You big compound routine defo set the foundation for me. And While Neil's routine felt great, like you say he is way bigger than me.

The last thing I want to do is overtrain as I am spending more on foods/supplements now than I was before and doing cardio a hell of a lot more now.

I will put up pics soon; the belly has gone down slightly and hopefully you will see some gains, ill be sure to do a before n after.

So you suggest 1 set for bicep and how many for tricep? Do i need a new routine (be honest)


----------



## jakal2001 (Dec 18, 2010)

My before and after pics, Today - Imgur

for some reason it wouldnt let me upload them here.

Friendly warning: Hair.

I dont think my pics are quite worthy of a progress pic thread just yet,... soon


----------



## crazycal1 (Sep 21, 2005)

damn dude didnt expect pics.. well done mate fair play to you..

its not just about experience, fcuk neils been lifting 2x as long as me...

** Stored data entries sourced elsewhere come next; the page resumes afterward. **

Lemma distance_to_goal_raises (robot_pos : json) (e : exn) :
  distance_to_goal robot_pos = Raise e -> frame_error e.
Proof.
  unfold distance_to_goal.
  destruct (py_getitem robot_pos "x") as [xv|] eqn:Hx; cbn [rbind];
    [|intro H; inversion H; subst; exact (py_getitem_raises _ _ _ Hx)].
  destruct (py_sub_int xv (pos_x GOAL_POSITION)) as [dx|] eqn:Hdx; cbn [rbind];
    [|intro H; inversion H; subst; exact (py_sub_int_raises _ _ _ Hdx)].
  destruct (py_square dx) as [dx2|] eqn:Hdx2; cbn [rbind];
    [|intro H; inversion H; subst; exact (py_square_raises _ _ Hdx2)].
  destruct (py_getitem robot_pos "z") as [zv|] eqn:Hz; cbn [rbind];
    [|intro H; inversion H; subst; exact (py_getitem_raises _ _ _ Hz)].
  destruct (py_sub_int zv (pos_z GOAL_POSITION)) as [dz|] eqn:Hdz; cbn [rbind];
    [|intro H; inversion H; subst; exact (py_sub_int_raises _ _ _ Hdz)].
  destruct (py_square dz) as [dz2|] eqn:Hdz2; cbn [rbind];
    [|intro H; inversion H; subst; exact (py_square_raises _ _ Hdz2)].
  destruct (py_add dx2 dz2) as [radicand|] eqn:Hadd; cbn [rbind];
    [|intro H; inversion H; subst; exact (py_add_raises _ _ _ Hadd)].
  apply py_root_raises.
Qed.

Lemma read_frame_raises (response : json) (e : exn) :
  read_frame response = Raise e -> frame_error e.
Proof.
  unfold read_frame.
  destruct (py_getitem response "image") as [i|] eqn:Hi; cbn [rbind];
    [|intro H; inversion H; subst; exact (py_getitem_raises _ _ _ Hi)].
  destruct (py_getitem response "position") as [p|] eqn:Hp; cbn [rbind];
    [|intro H; inversion H; subst; exact (py_getitem_raises _ _ _ Hp)].
  destruct (distance_to_goal p) as [d|] eqn:Hd; cbn [rbind];
    [discriminate|intro H; inversion H; subst; exact (distance_to_goal_raises _ _ Hd)].
Qed.

End FrameFacts.

Section TurnFacts.

Context {lib : Libraries}.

nothing your doing is wrong perse and you cant just work harder on a certain exercise overnite but you can learnt too..

when you can do that you`ll realise how fcuked up you can get on deads for example, putting like 70-80% into them out of your total of 100% for the workout, leaving little left and tbh ready to quit the workout after deads..

then and i think i`m just about approaching the point now you do use more volume and supersets n shizzle..

i`ll try post something later when ive more time..

i think theres something huge and basic your not getting and im not sure exactly what it is or how to fix it but the more questions i can ask and glean from your answers the better..

its not always what you do say but what you dont..

its like being a mechanic, anyone can change a set of plugs or brake shoes or a light bulb, but if the lightbulbs not the fault you then have to diagnose usually where a bad earth is..

if ya get ma drift..

many routines will work if you interpret them right.. bit like SEO dude..

btw i think i must have had a a google penalty cos i`m back on page 1 again now 

which is good cos nothing i was doing was working...


----------



## jakal2001 (Dec 18, 2010)

Do u have google webmasters installed?


----------



## crazycal1 (Sep 21, 2005)

erm im not sure, ive got analytics and a tracking code inserted..

is it in the google dashboard?

as i said im actually good to go now and come up for so many search terms its untrue lol (personal services ahem lol) due to my blog mainly..

google places is also a boone as it meant i never dropped off page 1, but if it wasnt for that i`d a been royally fcuked..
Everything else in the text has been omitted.